# Introduction

Real world datasets have surprises in them such as missing data, outliers, and data entry errors. Code you create to analyze this data has its own set of surprises such as logical errors, syntax errors and conceptual errors. In the interest of progress it can be helpful to reduce variables to just your code before introducing additional complexity.
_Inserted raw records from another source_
(** What a successful [seal] establishes. *)
Lemma seal_ok_inv `{A : Aead, L : !AeadLaws A} e counter plaintext out out' n :
  seal e counter plaintext out = (out', Ok n) ->
  exists ct tag, encrypt_in_place (env_cipher e) (env_key e) (nonce_bytes e counter) plaintext = (ct, Some tag) /\
    n = zlen plaintext + ENVELOPE_LEN /\ n <= MAX_DATAGRAM /\ n <= zlen out /\
    out' = record_bytes counter ((zlen plaintext + SIZE_FIELD_BIAS) mod 65536) tag ct ++ drop (Z.to_nat n) out.
Proof.
  intros H. pose proof H as H0. unfold seal in H. unfold checked_add64 in H.
  destruct (zlen plaintext + ENVELOPE_LEN <=? U64_MAX) eqn:E1; [|done].
  destruct (write out CIPHERTEXT_OFFSET plaintext) as [out1|] eqn:Hw; [|done].
  apply write_inv in Hw as (_ & Hl & ->). unfold CIPHERTEXT_OFFSET in *.
  unfold seal_in_place in H. unfold checked_add64 in H. rewrite E1 in H.
  destruct (Z.ltb_spec MAX_DATAGRAM (zlen plaintext + ENVELOPE_LEN)); [done|].
  destruct (slice _ _ _) as [body|] eqn:Hs; [|done].
  rewrite (slice_at _ (take (Z.to_nat 29) out) plaintext (drop (Z.to_nat (29 + zlen plaintext)) out)) in Hs;
    [|done|unfold CIPHERTEXT_OFFSET in *; zlia|unfold ENVELOPE_LEN in *; zlia].
  injection Hs as <-. destruct (encrypt_in_place _ _ _ _) as [ct [tag|]] eqn:Henc; [|done].
  exists ct, tag. split; [done|]. unfold ENVELOPE_LEN in *.
  rewrite (seal_eq e counter plaintext out ct tag) in H0; [|unfold ENVELOPE_LEN in *; lia..|done].
  injection H0 as <- <-. unfold ENVELOPE_LEN. split; [done|]. split; [done|]. split; [lia|done].
Qed.

(** Sealing and opening are inverse: whatever [seal] accepts is a datagram
    of the plaintext plus 29 bytes, within the protocol ceiling, that the
    demultiplexer routes to the record layer, and [open] under the same envelope
    returns the counter and the plaintext, for any AEAD that meets its
    interface. *)
Theorem envelope_round_trip (A : Aead) (L : AeadLaws A) e counter plaintext out out' n buf :
  0 <= counter < 2 ^ 64 -> seal e counter plaintext out = (out', Ok n) -> zlen plaintext <= zlen buf ->
  n = zlen plaintext + ENVELOPE_LEN /\ n <= MAX_DATAGRAM /\
  classify_datagram (take (Z.to_nat n) out') = Record_ /\
  drop (Z.to_nat n) out' = drop (Z.to_nat n) out /\
  open e (take (Z.to_nat n) out') buf = (plaintext ++ drop (length plaintext) buf, Ok (mkOpened counter plaintext)).
Proof.
  intros Hc Hs Hb. apply seal_ok_inv in Hs as (ct & tag & Henc & Hn & Hm & Hl & ->).
  pose proof (encrypt_length (env_cipher e) (env_key e) (nonce_bytes e counter) plaintext) as Hel.
  pose proof (encrypt_tag (env_cipher e) (env_key e) (nonce_bytes e counter) plaintext tag) as Het. rewrite Henc in Hel, Het.
  destruct (Het eq_refl) as [Ht _]. cbn [fst] in Hel.
  set (rec := record_bytes counter _ tag ct).
  assert (Hrl : length rec = Z.to_nat n) by (pose proof (zlen_record counter ((zlen plaintext + SIZE_FIELD_BIAS) mod 65536) tag ct Ht); unfold rec, zlen in *; lia).
  rewrite take_app_length', drop_app_length' by done. split; [done|]. split; [done|]. split; [done|]. split; [done|].
  by apply open_record.
Qed.

(** An AEAD that meets the interface: no secrecy, a constant tag. *)
#[export] Instance null_aead : Aead := {|
  encrypt_in_place _ _ _ b := (b, Some (replicate 16 7));
  decrypt_in_place _ _ _ b t := (b, bool_decide (t = replicate 16 7));
|}.

#[export] Instance null_aead_laws : AeadLaws null_aead.
Proof.
  constructor; cbn; try done.
  - intros c k n b t [= <-]. split; [done|by apply bytes_ok_b].
  - intros c k n b t [= <-]. by rewrite bool_decide_true.
Qed.

Lemma envelope_round_trip_witness :
  let e := build (replicate 16 1) Aes128 [9; 9; 9; 9] in
  exists out', seal e 5 [1; 2; 3] (replicate 40 0) = (out', Ok 32) /\
    open e (take 32 out') (replicate 4 8) = ([1; 2; 3; 8], Ok (mkOpened 5 [1; 2; 3])).
Proof.
  cbv zeta. eexists. split; [vm_compute; reflexivity|].
  refine (proj2 (proj2 (proj2 (proj2 (envelope_round_trip null_aead null_aead_laws (build (replicate 16 1) Aes128 [9; 9; 9; 9]) 5 [1; 2; 3]
    (replicate 40 0) _ 32 (replicate 4 8) _ _ _))))).
  - lia.
  - vm_compute. reflexivity.
  - by vm_compute.
Defined.

Lemma be_bytes_inj n v w : 0 <= v < 256 ^ Z.of_nat n -> 0 <= w < 256 ^ Z.of_nat n -> be_bytes n v = be_bytes n w -> v = w.
Proof. intros Hv Hw E. rewrite <- (be_val_bytes n v Hv), <- (be_val_bytes n w Hw). by rewrite E. Qed.

(** Nonces never repeat across directions: with one key and prefix, the
    nonces of two records are equal only when both the direction and the counter
    are, for counters below [2^63]; and a receiver reads the sealing direction
    off the datagram. *)
Theorem nonces_separate_directions (A : Aead) (L : AeadLaws A) e d1 d2 c1 c2 :
  0 <= c1 < 2 ^ 63 -> 0 <= c2 < 2 ^ 63 ->
  (nonce_bytes e (Z.lor c1 (seal_bit d1)) = nonce_bytes e (Z.lor c2 (seal_bit d2)) -> d1 = d2 /\ c1 = c2) /\
  (forall plaintext out out' n, seal e (Z.lor c1 (seal_bit d1)) plaintext out = (out', Ok n) ->
     from_datagram (take (Z.to_nat n) out') = Some d1).
Proof.
  intros H1 H2. split.
  - unfold nonce_bytes. intros E%app_inv_head. rewrite !lor_seal_bit in E by done.
    apply be_bytes_inj in E; [|cbn; destruct d1; lia|cbn; destruct d2; lia]. destruct d1, d2; (split; [done|lia]) || (exfalso; lia).
  - intros plaintext out out' n Hs. apply seal_ok_inv in Hs as (ct & tag & Henc & Hn & Hm & Hl & ->).
    pose proof (encrypt_length (env_cipher e) (env_key e) (nonce_bytes e (Z.lor c1 (seal_bit d1))) plaintext) as Hel.
    pose proof (encrypt_tag (env_cipher e) (env_key e) (nonce_bytes e (Z.lor c1 (seal_bit d1))) plaintext tag) as Het. rewrite Henc in Hel, Het.
    destruct (Het eq_refl) as [Ht _]. cbn [fst] in Hel.
    pose proof (zlen_record (Z.lor c1 (seal_bit d1)) ((zlen plaintext + SIZE_FIELD_BIAS) mod 65536) tag ct Ht).
    rewrite take_app_length' by (unfold zlen in *; lia).
    rewrite <- (app_nil_r (record_bytes _ _ _ _)). by apply record_direction.
Qed.

Lemma nonces_separate_directions_witness :
  nonce_bytes (build (replicate 16 1) Aes128 [9; 9; 9; 9]) (Z.lor 3 (seal_bit Host)) <>
  nonce_bytes (build (replicate 16 1) Aes128 [9; 9; 9; 9]) (Z.lor 3 (seal_bit Guest)).
Proof.
  intros E. destruct (nonces_separate_directions null_aead null_aead_laws (build (replicate 16 1) Aes128 [9; 9; 9; 9]) Host Guest 3 3
    ltac:(lia) ltac:(lia)) as [H _]. destruct (H E) as [? _]. discriminate.
Defined.
(* ===== verification/SendSafety.v ===== *)
(** * Position-free safety of a send ring

    The part of a send ring's invariant that needs no absolute positions, so
    that it survives every operation, wrap-around included: cursors are [u32]
    values, storage holds bytes, and no occupied slot is longer than the
    fragment capacity. The session relies on it for everything it puts on the
    wire. *)

From S2P Require Import Prelude F64 Seq Packet Message RecvRing Policy SendRing.

Definition slot_fits (cap : Z) (slot : SendSlot) : Prop :=
  0 <= ss_len slot /\ (ss_occupied slot = true -> ss_len slot <= cap).

Record RingOk (r : SendRing) : Prop := {
  ro_channel : 0 <= sr_channel r < CHANNEL_COUNT;
  ro_bytes : bytes_ok (sr_bodies r);
  ro_base : is_u32 (sr_base r);
  ro_next : is_u32 (sr_next r);
  ro_cursor : is_u32 (sr_cursor r);
  ro_cap : 0 < sr_fragment_capacity r <= U16_MAX;
  ro_slots : Forall (slot_fits (sr_fragment_capacity r)) (sr_meta r);
}.

(** ** Cursor moves *)

Lemma RingOk_same r r' :
  RingOk r -> sr_channel r' = sr_channel r -> sr_bodies r' = sr_bodies r -> sr_meta r' = sr_meta r ->
  sr_fragment_capacity r' = sr_fragment_capacity r ->
  is_u32 (sr_base r') -> is_u32 (sr_next r') -> is_u32 (sr_cursor r') -> RingOk r'.
Proof. intros [] E1 E2 E3 E4 ???. constructor; rewrite ?E1, ?E2, ?E3, ?E4; done. Qed.

Lemma RingOk_set r i slot : RingOk r -> slot_fits (sr_fragment_capacity r) slot -> RingOk (r <| sr_meta := set_at (sr_meta r) i slot |>).
Proof. intros [] Hs. constructor; try done. by apply Forall_set_at. Qed.

Lemma RingOk_begin r : RingOk r -> RingOk (begin_pass r).
Proof. intros H. pose proof H as []. by apply (RingOk_same r). Qed.

Lemma RingOk_discard r : RingOk r -> RingOk (discard_pending r).1.
Proof.
  intros []. constructor; cbn; try done. apply Forall_fmap, Forall_true. intros ?. unfold slot_fits. cbn. lia.
Qed.

Lemma can_set_fits r cap :
  RingOk r -> can_set_fragment_capacity r cap = true -> 0 < cap <= U16_MAX /\ Forall (slot_fits cap) (sr_meta r).
Proof.
  intros [] H. unfold can_set_fragment_capacity in H. bool_prop. split; [lia|].
  match goal with E : forallb _ _ = true |- _ => rename E into Hf end. rewrite forallb_forall in Hf.
  rewrite Forall_forall in ro_slots0 |- *. intros slot Hin. specialize (ro_slots0 slot Hin) as [? _].
  split; [done|]. intros Ho. specialize (Hf slot). rewrite Ho in Hf. cbn in Hf. by apply Z.leb_le, Hf.
Qed.

Lemma RingOk_capacity r cap : RingOk r -> RingOk (set_fragment_capacity r cap).1.
Proof.
  intros H. unfold set_fragment_capacity. destruct (negb _) eqn:E; [done|]. apply negb_false_iff in E.
  destruct (can_set_fits r cap H E). destruct H. by constructor.
Qed.

(** ** Enqueueing *)

Definition message_bytes (m : Message) : Prop := bytes_ok (msg_prefix m) /\ bytes_ok (msg_header m) /\ bytes_ok (msg_payload m).

Lemma message_new_bytes h p m : bytes_ok h -> bytes_ok p -> message_new h p = Ok m -> message_bytes m.
Proof.
  intros Hh Hp H. destruct (message_new_ok h p m Hh Hp H) as ((? & ? & E & _) & _). split; [rewrite E; apply be_bytes_ok|done].
Qed.

Lemma byte_at_u8 m i v : message_bytes m -> byte_at m i = Some v -> is_u8 v.
Proof. intros (? & ? & ?). unfold byte_at. repeat case_match; by apply bytes_ok_get. Qed.

Lemma copy_stream_bytes m start offsets out :
  message_bytes m -> bytes_ok out -> bytes_ok (copy_stream m start offsets out).1.
Proof.
  intros Hm. revert out. induction offsets as [|o offsets IH]; intros out Ho; [done|]. cbn [copy_stream].
  destruct (byte_at m (start + o)) as [v|] eqn:Hv; [|done]. apply IH, Forall_set_at; [done|]. by apply (byte_at_u8 m (start + o)).
Qed.

Lemma fragment_safe m i cap out out' res :
  message_bytes m -> bytes_ok out -> 0 < cap -> fragment m i cap out = (out', res) ->
  bytes_ok out' /\ forall f, res = Some (Ok f) -> 0 <= frag_len f <= cap.
Proof.
  intros Hm Ho Hc H. unfold fragment in H. destruct (cap =? 0); [by injection H as <- <-|].
  destruct (checked_mul64 i cap) as [start|]; [|by injection H as <- <-].
  destruct (Z.leb_spec (stream_len m) start); [by injection H as <- <-|].
  destruct (zlen out <? _); [by injection H as <- <-|].
  pose proof (copy_stream_bytes m start (seqZ 0 (Z.min (start + cap) (stream_len m) - start)) out Hm Ho) as Hb.
  destruct (copy_stream _ _ _ _) as [o1 r1]. cbn [fst] in Hb. injection H as <- <-. split; [done|].
  intros f [= E]. apply bind_ok in E as (? & _ & E). injection E as <-. cbn [frag_len]. lia.
Qed.

Lemma RingOk_enqueue_one r m i : RingOk r -> message_bytes m -> RingOk (enqueue_one r m (sr_fragment_capacity r) i).1 /\
  sr_fragment_capacity (enqueue_one r m (sr_fragment_capacity r) i).1 = sr_fragment_capacity r.
Proof.
  intros H Hm. pose proof H as []. unfold enqueue_one.
  destruct (try_from U32_MAX i) as [step|]; [|done]. destruct (checked_mul64 _ _) as [start|]; [|done].
  destruct (slice _ _ _) as [region|] eqn:Hs; [|done].
  pose proof (bytes_ok_slice _ _ _ _ ro_bytes0 Hs) as Hreg.
  destruct (fragment m i _ region) as [region' res] eqn:Hf. destruct (fragment_safe _ _ _ _ _ _ Hm Hreg (proj1 ro_cap0) Hf) as [Hb Hl].
  set (r1 := r <| sr_bodies := _ |>).
  assert (H1 : RingOk r1).
  { constructor; try done. cbn. destruct (write (sr_bodies r) start region') as [l'|] eqn:Hw; [|done]. by apply (bytes_ok_write _ _ _ _ ro_bytes0 Hb Hw). }
  destruct res as [[f|e]|]; [|done|done]. destruct (get (sr_meta r1) _); [|done].
  destruct (try_from U16_MAX (frag_len f)) as [len|] eqn:Ht; [|done]. apply try_from_inv in Ht as [-> _]. cbn [fst]. split; [|done].
  apply RingOk_set; [done|]. specialize (Hl f eq_refl). unfold slot_fits. cbn. lia.
Qed.

Lemma RingOk_enqueue_loop ids r m : RingOk r -> message_bytes m -> RingOk (enqueue_loop r m (sr_fragment_capacity r) ids).1.
Proof.
  intros H Hm. revert r H. induction ids as [|i ids IH]; intros r H; [done|]. cbn [enqueue_loop].
  pose proof (RingOk_enqueue_one r m i H Hm) as [H1 E1]. destruct (enqueue_one _ _ _ _) as [r1 [?|e]]; cbn [fst] in *; [|done].
  rewrite <- E1. by apply IH.
Qed.

Lemma RingOk_enqueue r m : RingOk r -> message_bytes m -> RingOk (enqueue r m).1.
Proof.
  intros H Hm. unfold enqueue. destruct (_ <? _); [done|].
  pose proof (RingOk_enqueue_loop (seqZ 0 (message_fragment_count m (sr_fragment_capacity r))) r m H Hm) as H1.
  destruct (enqueue_loop _ _ _ _) as [r1 [?|e]]; cbn [fst] in *; [|done]. destruct (try_from _ _); [|done]. cbn [fst].
  pose proof H1 as []. apply (RingOk_same r1); try done. apply wrapping_add32_u32.
Qed.

(** Enqueueing never changes the capacity. *)
Lemma enqueue_one_capacity r m cap i : sr_fragment_capacity (enqueue_one r m cap i).1 = sr_fragment_capacity r.
Proof. unfold enqueue_one. by repeat case_match. Qed.

Lemma enqueue_loop_capacity r m cap ids : sr_fragment_capacity (enqueue_loop r m cap ids).1 = sr_fragment_capacity r.
Proof.
  revert r. induction ids as [|i ids IH]; intros r; [done|]. cbn [enqueue_loop]. pose proof (enqueue_one_capacity r m cap i) as E.
  destruct (enqueue_one r m cap i) as [r1 [|]]; cbn [fst] in *; [|done]. by rewrite IH.
Qed.

Lemma enqueue_capacity r m : sr_fragment_capacity (enqueue r m).1 = sr_fragment_capacity r.
Proof.
  unfold enqueue. cbv zeta. destruct (_ <? _); [done|]. set (cap := sr_fragment_capacity r) at 1 2. set (ids := seqZ 0 _).
  pose proof (enqueue_loop_capacity r m cap ids) as E. destruct (enqueue_loop r m cap ids) as [r1 [|]]; cbn [fst] in *; [|done].
  by destruct (try_from _ _).
Qed.

(** ** Acknowledgements *)

Lemma RingOk_account n r k : RingOk r -> RingOk (account n r k) /\ sr_base (account n r k) = sr_base r /\ sr_next (account n r k) = sr_next r.
Proof.
  revert r k. induction n as [|n IH]; intros r k H; [done|]. cbn [account]. cbv zeta.
  set (r1 := match get (sr_meta r) _ with Some _ => _ | None => _ end).
  assert (H1 : RingOk r1 /\ sr_base r1 = sr_base r /\ sr_next r1 = sr_next r).
  { subst r1. destruct (get (sr_meta r) (sindex r k)) as [slot|] eqn:Hg; [|done]. destruct (ss_sent slot && _); [|done]. split; [|done].
    pose proof (Forall_get _ _ _ _ (ro_slots _ H) Hg) as Hf.
    destruct H. constructor; try done. cbn. by apply Forall_set_at. }
  destruct H1 as (H1 & <- & <-). by apply IH.
Qed.

Lemma RingOk_cumulative r c : RingOk r -> is_u32 c -> RingOk (ack_cumulative_step r c).
Proof.
  intros H Hc. unfold ack_cumulative_step. destruct (_ && _); [|done]. cbv zeta.
  destruct (RingOk_account (Z.to_nat (distance (sr_base r) c)) r (sr_base r) H) as (H1 & _ & _).
  set (r1 := account _ _ _) in *. pose proof H1 as [].
  destruct (Seq.lt _ _); by apply (RingOk_same r1).
Qed.

Lemma RingOk_ack r ack now : RingOk r -> Forall is_u32 (ack_cumulative ack) -> RingOk (on_ack r ack now).1.
Proof.
  intros H Hu. unfold on_ack. cbv zeta.
  set (c := match get (ack_cumulative ack) _ with Some _ => _ | None => _ end).
  assert (Hc : is_u32 c).
  { subst c. destruct (get _ _) as [v|] eqn:Hg; [|apply H]. destruct (_ <? _); [|apply H]. by apply (Forall_get _ _ _ _ Hu Hg). }
  pose proof (RingOk_cumulative r c H Hc) as H1. set (r1 := ack_cumulative_step r c) in *. clearbody r1 c.
  set (r2 := if ack_nack ack && _ then _ else _).
  assert (H2 : RingOk r2) by (subst r2; destruct (_ && _); [|done]; pose proof H1 as []; by apply (RingOk_same r1)).
  clearbody r2. destruct (negb _); [done|]. destruct (_ || _); [done|].
  destruct (get (sr_meta r2) _) as [slot|] eqn:Hg; [|done]. destruct (_ || _); [done|]. cbn [fst].
  apply RingOk_set; [done|]. pose proof (Forall_get _ _ _ _ (ro_slots _ H2) Hg) as [? _]. by split.
Qed.

(** ** The scan *)

(** What a call of the scan can have done: nothing but move cursors and
    counters, or hand the encoder a legal packet that fits the capacity. *)
Definition scan_safe (r r' : SendRing) (out out' : list Z) (res : option (result Z)) : Prop :=
  RingOk r' /\ sr_fragment_capacity r' = sr_fragment_capacity r /\
  match res with
  | None => out' = out
  | Some x => exists d, encode_data out d = (out', x) /\ 0 <= data_channel d < CHANNEL_COUNT /\ is_u32 (data_seq d) /\
                bytes_ok (data_body d) /\ zlen (data_body d) <= sr_fragment_capacity r
  end.

Lemma RingOk_classify r i now srtt lvl : RingOk r -> RingOk (classify r i now srtt lvl).
Proof.
  intros H. pose proof H as []. destruct (classify_frame r i now srtt lvl) as ((E1 & _ & E3 & E4 & E5 & E6 & _) & Em & Ec & _).
  apply (RingOk_same r); congruence.
Qed.

Lemma RingOk_advance r : RingOk r -> RingOk (advance_cursor r).
Proof. intros H. pose proof H as []. apply (RingOk_same r); try done. apply wrapping_add32_u32. Qed.

Lemma mark_sent_fits cap e k now : slot_fits cap e -> slot_fits cap (mark_sent e k now).
Proof. unfold slot_fits, mark_sent. by repeat case_match. Qed.

Lemma emit_safe r i slot nacked now srtt lvl out r' out' res :
  RingOk r -> get (sr_meta r) i = Some slot -> ss_occupied slot = true ->
  emit r (sr_cursor r) i slot nacked now srtt lvl out = (r', out', res) -> scan_safe r r' out out' res.
Proof.
  intros H Hg Ho He. pose proof H as []. pose proof (Forall_get _ _ _ _ ro_slots0 Hg) as [Hl0 Hl]. specialize (Hl Ho).
  unfold emit in He. destruct (checked_mul64 i (sr_slot_len r)) as [start|]; [|injection He as <- <- <-; done].
  unfold checked_add64 in He. destruct (start + ss_len slot <=? U64_MAX); cbn [mbind option_bind] in He; [|injection He as <- <- <-; done].
  destruct (slice _ _ _) as [body|] eqn:Hs; [|injection He as <- <- <-; done].
  pose proof (zlen_slice _ _ _ _ Hs) as Hzl. pose proof (bytes_ok_slice _ _ _ _ ro_bytes0 Hs) as Hby.
  set (d := mkData _ _ _ body) in He. assert (Hd : 0 <= data_channel d < CHANNEL_COUNT /\ is_u32 (data_seq d) /\
    bytes_ok (data_body d) /\ zlen (data_body d) <= sr_fragment_capacity r) by (cbn; split; [done|]; split; [done|]; split; [done|lia]).
  clearbody d. destruct (encode_data out d) as [o1 [w|e]] eqn:Hen.
  2: { injection He as <- <- <-. split; [done|]. split; [done|]. by exists d. }
  rewrite Hg in He. cbv zeta in He. injection He as <- <- <-.
  match goal with |- scan_safe _ (advance_cursor (classify ?x _ _ _ _)) _ _ _ => set (r1 := x) end.
  assert (H1 : RingOk r1 /\ sr_fragment_capacity r1 = sr_fragment_capacity r).
  { subst r1. destruct (ss_sent slot); (split; [|done]); constructor; try done; cbn; (apply Forall_set_at; [done|]); apply mark_sent_fits; by split. }
  clearbody r1. destruct H1 as [H1 E1].
  split; [by apply RingOk_advance, RingOk_classify|]. split; [|by exists d].
  destruct (classify_frame r1 i now srtt lvl) as ((_ & _ & E & _) & _). unfold advance_cursor. cbn. congruence.
Qed.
In this example we will generate a synthetic dataset and form a base regression model for the task.

Based on the approach described in https://d2l.ai/chapter_linear-regression/synthetic-regression-data.html

# Generating Data

We'll generate data from a pure linear function and then pollute the data with noise.

In [14]:
import torch
import random

# y = Xw + b + noise
class SyntheticRegressionData():
    def __init__(self, w, b, noise=0.1, training_count = 1000, validation_count = 1000, batch_size = 64):
        self.batch_size = batch_size
        self.training_count = training_count
        self.validation_count = validation_count
        self.observation_count = training_count + validation_count
        self.X = torch.randn(self.observation_count, len(w))
        noise = torch.randn(self.observation_count, 1) * noise
        self.y = torch.matmul(self.X, w.reshape((-1, 1))) + b + noise

    def get_tensorloader(self, tensors, train, indices=slice(0, None)):
        tensors = tuple(a[indices] for a in tensors)
        dataset = torch.utils.data.TensorDataset(*tensors)
        return torch.utils.data.DataLoader(dataset, self.batch_size, shuffle=train)
    
    def get_dataloader(self, train):
        if train:
            # Training data is in the front of the dataset
            i = slice(0, self.training_count)
        else:
            # Validation data is at the end of the dataset
            i = slice(self.training_count, None)
        return self.get_tensorloader((self.X, self.y), train, i)
    
    def training_dataloader(self):
        return self.get_dataloader(train=True)

    def validation_dataloader(self):
        return self.get_dataloader(train=False)
        

In [15]:
# Try our new class
data = SyntheticRegressionData(w=torch.tensor([5, -2.1]), b=3.1)
print(f"Features: {data.X[0]}")
print(f"Label: {data.y[0]}")

Features: tensor([ 0.0265, -0.7153])
Label: tensor([4.9122])


In [16]:
# Try out the training dataloader
X, y = next(iter(data.training_dataloader()))
print(f"X shape: {X.shape}")
print(f"y shape: {y.shape}")

X shape: torch.Size([64, 2])
y shape: torch.Size([64, 1])